Secondary monolayer and spinner cultures of rabbit articular chondrocytes released into the culture medium prostaglandins the synthesis of which was inhibited by sodium meclofenamate. The prostaglandins measured by radioimmunoassay were, in order of decreasing abundance, prostaglandin E2, 6-oxo-prostaglandin F1 alpha (the stable metabolite of prostacyclin) and prostaglandin F2 alpha. Several lines of evidence indicated that chondrocytes synthesize little if any thromboxane B2 (the stable metabolite of thromboxane A2). The presence of prostaglandins was confirmed by radiometric thin-layer chromatography of extracts of culture media incubated with [3H]arachidonic acid-labeled cells. In monolayer culture, chondrocytes synthesized immunoreactive prostaglandins in serum-free as well as serum-containing medium. Monolayer chondrocytes produced higher levels of prostaglandin E2 relative to 6-oxo-prostaglandin F1 alpha than did spinner cells, but the latter synthesized more total prostaglandins.

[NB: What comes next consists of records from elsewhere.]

(** The drain loop, run on a prefix of a well-framed stream, hands out a prefix
    of its frames and keeps the rest. *)
Lemma drained_prefix max frames frames1 (tail future : bytes) f f' :
  max_frame_bytes f = max -> Forall (well_formed max) frames -> incomplete max tail ->
  remaining f ++ future = concat frames ++ tail -> drained f frames1 f' ->
  exists frames2, frames = frames1 ++ frames2 /\ reset_count f' = reset_count f /\
    remaining f' ++ future = concat frames2 ++ tail /\ incomplete max (remaining f').
Proof.
  intros <- Hall Htail Heq (_ & _ & Hall1 & Hend).
  assert (Hcut : exists r, remaining f = concat frames1 ++ r /\
    ((r = remaining f' /\ reset_count f' = reset_count f /\ incomplete (max_frame_bytes f) r) \/
     corrupt_header (max_frame_bytes f) r)).
  { destruct Hend as [(? & ? & ?) | (junk & ? & ? & ? & ?)]; eauto 10. }
  destruct Hcut as (r & Hr & Hcut). rewrite Hr in Heq. clear Hend Hr.
  revert frames Hall Heq. induction Hall1 as [| g fs1 Hg _ IH]; intros frames Hall Heq.
  - cbn [concat app] in Heq. exists frames. split; [done |].
    destruct Hcut as [(<- & -> & ?) | [Hlong Hbad]]; [done | exfalso].
    destruct frames as [| g fs].
    + cbn in Heq. subst tail. unfold incomplete in Htail. rewrite len_app in Htail.
      pose proof (len_nonneg future). rewrite header_prefix in Htail by done.
      destruct Htail as [? | (n & Hn & ? & _)]; [lia | specialize (Hbad n Hn); lia].
    + destruct (concat_cons_wf _ g fs tail Hall) as [Hp ?].
      rewrite <- Heq, header_prefix in Hp by done. specialize (Hbad _ Hp). lia.
  - cbn [concat] in Heq. rewrite <- !app_assoc in Heq.
    pose proof (wf_header _ g (concat fs1 ++ r ++ future) Hg) as Hp.
    destruct frames as [| g' fs].
    + cbn [concat app] in Heq. subst tail. exfalso.
      destruct Hg as [[Hg8 _] _]. unfold incomplete in Htail. rewrite Hp in Htail.
      rewrite !len_app in Htail. pose proof (len_nonneg (concat fs1)). pose proof (len_nonneg r).
      pose proof (len_nonneg future).
      destruct Htail as [? | (n & [= <-] & _ & ?)]; lia.
    + destruct (concat_cons_wf _ g' fs tail Hall) as [Hp' _].
      rewrite <- Heq, Hp in Hp'. injection Hp' as Hlen. cbn [concat] in Heq.
      rewrite <- !app_assoc in Heq. apply app_inj_1 in Heq as [<- Heq]; [| unfold len in Hlen; lia].
      apply Forall_cons_iff in Hall as [_ Hall].
      rewrite app_assoc in Heq.
      destruct (IH fs Hall Heq) as (fs2 & -> & H). by exists fs2.
Qed.
Lemma decode_items2_ref little chunks hist chan_cur buck_cur :
  Forall (chunk_ok 2) chunks -> cursors_ok hist chan_cur buck_cur ->
  decode_items2 little chunks chan_cur buck_cur = Val (compact_ref little chunks hist).
Proof.
  intros Hall. revert hist chan_cur buck_cur.
  induction Hall as [| ch cs Hch _ IH]; intros hist chan_cur buck_cur Hcur; [done |].
  pose proof (sample_of_bound little ch Hch) as [Ha Hd].
  pose proof (chunk_val_bound little 2 ch Hch) as Hv. destruct Hch as [Hb Hlen].
  unfold compact_ref. cbn [decode_items2 map].
  rewrite read_uint_val, wrap_small by (done || lia).
  set (w := uint_val little ch) in *. cbn [sample_of fst snd] in Ha, Hd. fold w in Ha, Hd.
  assert (Haget : Z.land (Z.shiftr w 14) 3 = w / 2 ^ 14).
  { transitivity ((w / 2 ^ 14) mod 2 ^ 2); [by apply (shiftr_land_field w 14 2) |].
    apply Z.mod_small. lia. }
  assert (Hadc : Z.land w 4095 = w mod 2 ^ 12) by (by apply (Z.land_ones w 12)).
  rewrite Haget, Hadc. change (sample_of little ch) with (w / 2 ^ 14, w mod 2 ^ 12).
  set (a := w / 2 ^ 14) in *. set (adc := w mod 2 ^ 12) in *.
  cbn [compact_items forallb map]. destruct Hcur as (Hl1 & Hl2 & Hinv).
  destruct (index_in_range chan_cur a) as (c & -> & Hc). { unfold len. lia. }
  destruct (index_in_range buck_cur a) as (b & -> & Hbk). { unfold len. lia. }
  cbn [rust_bind]. destruct (Hinv _ _ _ Hc Hbk) as (Hcr & Hbr & Hn).
  rewrite Z2Nat.id in Hn by lia. rewrite (cursor_position c b _ Hcr Hbr Hn).
  set (n := seen hist a) in *. set (chan := n mod RAW_CH_PER_AGET). set (bucket := n / RAW_CH_PER_AGET).
  assert (Hchan : 0 <= chan < RAW_CH_PER_AGET) by (apply Z.mod_pos_bound; done).
  unfold RAW_CH_PER_AGET in Hchan. rewrite !(wrap_small 8) by (unfold in_width; lia).
  assert (Hbucket : 0 <= bucket).
  { apply Z.div_pos; [unfold n, seen; lia | done]. }
  unfold in_buckets at 1. cbn [item_bucket].
  destruct (Z.leb_spec bucket ITEM_BUCKET_MAX) as [Hle | Hgt]; cbn [andb].
  2: { destruct (pack_item a chan bucket adc) eqn:Hp; [| done].
       apply pack_item_Ok in Hp as [(_ & _ & [_ ?] & _) _]; cbn in *; lia. }
  assert (Hok : item_ok (mkItem a chan bucket adc)).
  { unfold item_ok, ITEM_AGET_MAX, ITEM_CHAN_MAX, ITEM_ADC_MAX. cbn [item_aget item_chan item_bucket item_adc]. lia. }
  rewrite pack_item_word by done. rewrite (IH (a :: hist)).
  2: { pose proof (cursors_advance hist chan_cur buck_cur (Z.to_nat a) chan bucket) as Hadv.
       rewrite Z2Nat.id in Hadv by lia. apply Hadv; try done; [lia |].
       unfold chan, bucket. rewrite Z.add_comm. symmetry. by apply Z.div_mod. }
  cbn [rust_bind]. unfold compact_ref. by destruct (forallb _ _).
Qed.

(** The items of a frame, in either format. *)
Definition items_ref (frame_type : Z) (little : bool) (raw : bytes) : option bytes :=
  if frame_type =? 1 then
    Some (items_to_bytes (map (item1_word little) (chunks_exact 4 raw)))
  else compact_ref little (chunks_exact 2 raw) [].

Lemma decode_items_ref frame_type raw little :
  is_bytes raw -> decode_items frame_type raw little = Val (items_ref frame_type little raw).
Proof.
  intros Hraw. unfold decode_items, items_ref. destruct (frame_type =? 1).
  - rewrite decode_items1_ok; [done |]. by apply (chunks_exact_ok 4).
  - apply decode_items2_ref; [by apply (chunks_exact_ok 2) | apply cursors_start].
Qed.

(** ** The decoder as a total function *)

(** The sizes the header announces fit the frame and the item format. *)
Definition sizes_ok (frame : bytes) (frame_type item_size item_start items_end : Z) : bool :=
  (item_size =? (if frame_type =? 1 then 4 else 2)) && (HEADER_MIN_BYTES <=? item_start) &&
  (items_end <=? len frame).

Definition decode_ref (d : Decoder) (frame : bytes) : option Fragment * Decoder :=
  if len frame <? MIN_FRAME_BYTES then (None, count_malformed d) else
  let little := is_little (byte_at frame 0) in
  let f := field_val frame little in
  let ty := f 5 7 in
  if negb (ty =? 1) && negb (ty =? 2) then (None, count_unsupported d ty) else
  if len frame <? HEADER_MIN_BYTES then (None, count_malformed d) else
  let item_start := f 8 10 * 2 ^ Z.land (byte_at frame 0) 15 in
  let items_end := item_start + f 12 16 * f 10 12 in
  if sizes_ok frame ty (f 10 12) item_start items_end then
    match items_ref ty little (sub frame item_start items_end) with
    | None => (None, count_malformed d)
    | Some item_bytes =>
        (Some {| event_idx := f 22 26; event_time := f 16 22;
                 cobo := byte_at frame 26; asad := byte_at frame 27; frame_type := ty;
                 revision := byte_at frame 7; read_offset := f 28 30;
                 status := byte_at frame 30; mult := u16s_val frame little 4 67;
                 window_out := f 75 79; last_cell := u16s_val frame little 4 79;
                 items := item_bytes |},
         count_frame d ty (f 12 16) item_bytes)
    end
  else (None, count_malformed d).

Lemma land_15_bound b : is_byte b -> 0 <= Z.land b 15 <= 15.
Proof.
  intros. replace (Z.land b 15) with (b mod 2 ^ 4) by (symmetry; by apply (Z.land_ones b 4)).
  pose proof (Z.mod_pos_bound b (2 ^ 4) ltac:(lia)). lia.
Qed.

The identity of endogenous prostaglandins as well as those synthesized in short-term culture by rabbit cartilage slices was compared to those produced by chondrocytes in long-term culture. Chondrocytes synthesized all of the prostaglandins found in articular cartilage. Minimal quantities of thromboxane B2 were detected in cartilage. A higher percentage of 6-oxo-prostaglandin F1 alpha relative to other prostaglandins was found in cartilage than in either monolayer or spinner chondrocyte cultures. These results demonstrate that articular chondrocytes synthesize prostaglandins and prostacyclin. These prostaglandins may exert significant physiological effects on cartilage, since exogenous prostaglandins depress chondrocyte sulfated-proteoglycan synthesis and may even promote proteoglycan degradation.